Enthusiastic person, with a zest for life. Sometimes stubborn and impatient, but overall happy to be around.
Life hasn't always been good to me and I have not always been this happy and excited about life.
At the age of 13 I was confronted with the sudden death of my mum. As you can imagine, for a girl just about to hit puberty the absolute worst time to lose my mum (not that there is ever a good time to lose your parents). Even though I was put in therapy to try and deal with the sudden loss and the grief I immediately shut down. I didn't want to speak to anyone about it, let alone my feelings. On the outside things seemed so different compared to how I was feeling.
"My gosh, you are so strong. I truly admire how you are dealing with everything and how brave you are", was something I would hear pretty much every single day from different people.
If only they knew....
For the next 18 years I would be in and out of therapy, dealing with depressions and anxiety, partying 3 to 4 nights a week, drinking heavily and doing drugs and the remaining days of the week I would be suffering in silence. I didn't want to bother anyone with my hurt and I didn't want to be a burden on anyone. I was a true master in disguise.
As a little girl I had always known there was more to life than what we could see in the physical world. I can remember a couple of incidents when I was around 4 years old telling my mum about the things I had seen or experienced. Luckily my mum was always so supportive and never made fun of me or it. She had a spiritual touch herself and so she knew....

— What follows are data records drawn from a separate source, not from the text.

Definition noGearMet (cur : Z) (absSpeed : R) : Prop :=
  forall g, (1 <= g <= 5)%Z -> gearThresholdMet cur absSpeed g = false.

Definition crawlingTruck : Truck := set_speed (-10) (newTruck None).

(** A scene with one destination wall mesh, and an engine that reports an
    intersection for every test. *)
Definition wallScene : SceneManager :=
  {| destinationWallBounds := None; housesByTile := None; pickupHouse := None;
     destinationWalls := Some [Some (mkWallMesh 0 false)];
     groundTileSize := 50 |}.

Definition alwaysHit (_ : RootNode) (_ : TruckMesh) (_ : Obstacle) : bool := true.

(** Steering left with the brake held. *)
Definition keyABrake : Keys := mkKeys false true false false true.

(** A truck in a braking slide at 50 mph whose drift angle has saturated
    at its ceiling of 0.15. *)
Definition slidingTruck : Truck :=
  set_driftAngle (Some 0.15) (set_speed (-50) (newTruck (Some wallScene))).

(** A destination wall running along the left side of a truck that stands
    at the origin with heading 0: the eleven sample points of the left
    flank are inside it. *)
Definition sideWallScene : SceneManager :=
  {| destinationWallBounds := Some [mkWallBound (-2) (-1) (-10) 10];
     housesByTile := None; pickupHouse := None; destinationWalls := None;
     groundTileSize := 50 |}.

Definition stuckTruck : Truck := newTruck (Some sideWallScene).

(** *** A round as a sequence of operations *)

(** The state a round evolves: the truck, the game and the item store. *)
Record World := mkWorld { w_truck : Truck; w_game : Game; w_store : Store }.

(** What the physics engine may do to the store during its step: it moves
    meshes and bodies, but the [isFallen] flag is a field of the game's own
    item objects which the engine does not know. *)
Definition engineStep (st st' : Store) : Prop :=
  Forall2 (fun before after => isFallen after = isFallen before) st st'.

Section Round.

Variable intersectsMesh : RootNode -> TruckMesh -> Obstacle -> bool.
Variable newPhysicsAggregate : Mesh -> PhysicsParams -> PhysicsAggregate.

(** The operations that run between [startAtLevel] and the end of a round:
    key events, the frame's driving update (with the pre-step pass), the
    engine's step, the post-step pass from the after-physics hook, the game
    update with its fallen check, the placement of a new item
    ([placeItem] creates it with [isFallen: false] and registers it in
    both lists), auto-brake requests, and the two fallen checks the source
    keeps beside the live ones. *)
Inductive roundStep : World -> World -> Prop :=
| step_keys (wd : World) (k : Keys) :
    roundStep wd (mkWorld (set_keys k (w_truck wd)) (w_game wd) (w_store wd))
| step_drive (wd : World) (frameId : Z) (nowMs deltaTime : R) (inputEnabled : bool) :
    roundStep wd
      (mkWorld
         (fst (updateDriving intersectsMesh newPhysicsAggregate frameId nowMs
                 deltaTime inputEnabled (w_truck wd) (w_store wd)))
         (w_game wd)
         (snd (updateDriving intersectsMesh newPhysicsAggregate frameId nowMs
                 deltaTime inputEnabled (w_truck wd) (w_store wd))))
| step_engine (wd : World) (st' : Store) :
    engineStep (w_store wd) st' ->
    roundStep wd (mkWorld (w_truck wd) (w_game wd) st')
| step_enforce (wd : World) (nowRestore nowTeleport : nat -> R) :
    roundStep wd
      (mkWorld (w_truck wd) (w_game wd)
         (enforceItemBounds (w_truck wd) nowRestore nowTeleport (w_store wd)))
| step_update (wd : World) :
    roundStep wd
      (mkWorld (w_truck wd)
         (fst (Game_update (w_game wd) (w_truck wd) (w_store wd)))
         (snd (Game_update (w_game wd) (w_truck wd) (w_store wd))))
| step_place (wd : World) (it : Item) :
    isFallen it = false ->
    roundStep wd
      (mkWorld
         (set_loadedItems (loadedItems (w_truck wd) ++ [length (w_store wd)])
            (w_truck wd))
         {| isRunning := isRunning (w_game wd); isPaused := isPaused (w_game wd);
            fallOutTriggered := fallOutTriggered (w_game wd);
            placedItems := placedItems (w_game wd) ++ [length (w_store wd)];
            callbackCalls := callbackCalls (w_game wd);
            lossTriggers := lossTriggers (w_game wd) |}
         (w_store wd ++ [it]))
| step_autoBrake (wd : World) (duration : R) :
    roundStep wd
      (mkWorld (applyAutoBrake duration (w_truck wd)) (w_game wd) (w_store wd))
| step_legacy (wd : World) :
    roundStep wd
      (mkWorld (w_truck wd) (w_game wd)
         (updateLoadedItemsLegacy (w_truck wd) (w_store wd)))
| step_checkFallen (wd : World) (tb : option TruckBounds) :
    roundStep wd
      (mkWorld (w_truck wd)
         (fst (fst (checkFallenItems tb (placedItems (w_game wd)) (w_game wd)
                      (w_store wd))))
         (snd (fst (checkFallenItems tb (placedItems (w_game wd)) (w_game wd)
                      (w_store wd))))).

After her passing I shut myself off for spirituality completely.
Looking back on the years I had always kept some kind of door open. My best friend and I would always have the most deep philosophical conversation asking the deep questions about the meaning of life.

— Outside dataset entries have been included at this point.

(** * LenslessPiCam: mask rendering, intensity PSF and PSF/measurement conditioning

    A shallow embedding of
      - [lensless/hardware/slm.py]: [set_programmable_mask],
        [get_programmable_mask], [get_intensity_psf];
      - [lensless/io.py]: [load_psf], [load_data], [save_image];
      - [scripts/sim/digicam_psf.py]: the aperture and the values of the
        controllable region;
      - [lensless/recon/model_dict.py]: [model_dict], [download_model];
      - [lensless/benchmark.py]: [ParallelDataset], [benchmark].

    Floating-point arrays are idealised: the finite values are exact
    rationals (mask rendering, so that it can be run) or exact reals (where
    a square root is taken), and the special values that the code's own
    divisions create (NaN from 0/0, infinities from x/0) are kept explicit,
    in the rendered mask and through the intensity computation.
    Python exceptions are the [Raise] outcomes of an error monad.

    Parts I to VI hold the model, Part VII its properties: one theorem for
    each claim C1-C10 of the specification, further properties X1, X2, ...
    of the code, and the lemmas they rest on. *)

From Stdlib Require Import ZArith QArith Qround Qabs Qminmax Qreals Reals Lra Lia List String Bool.
From Stdlib Require Lqa.
From stdpp Require Import base option list gmap strings.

2017 was one of the toughest years for me. Even though I was blessed with a beautiful baby boy, I was depressed AF.
I hated the job I was in but felt stuck because of a huge debt hanging over my head and no matter what I did couldn't seem to pay off. As a single mum my personal and social life was crumbling underneath my feet. With my sister living 2 hours away, and my parents abroad, I was pretty much trying to survive on my own.
When I was introduced to Universal Intelligence and learned the techniques I use today in my sessions and some of my teachings, my life instantly started to shift!
I decided to ditch the job I hated. Even though I had no back up plan, which was pretty scary, I knew and trusted things was going to work out.
The huge debt that was hanging over my head and making me feel stuck in every way possible was paid off in a little over 8 months.
I decided to move closer to my family and started my business right after I had moved.
In using the techniques I use these days in my sessions and my teachings I was able to heal myself from my depressions and anxiety. The crippling feeling of wanting to die or not wanting to get out of bed is GONE!
These days I find absolute joy in helping female entrepreneurs to create the life of their dreams free from all the conditioning we as women have endured for thousands of years. It is my absolute passion to help YOU see YOUR greatness again, to do exactly that what lights you up and fills you with passion and to REmember who you truly are, underneath all those self limiting beliefs.
I know it is my mission to help as many women as I can to not only awaken and create their dream life, but more so to LIVE their dream life.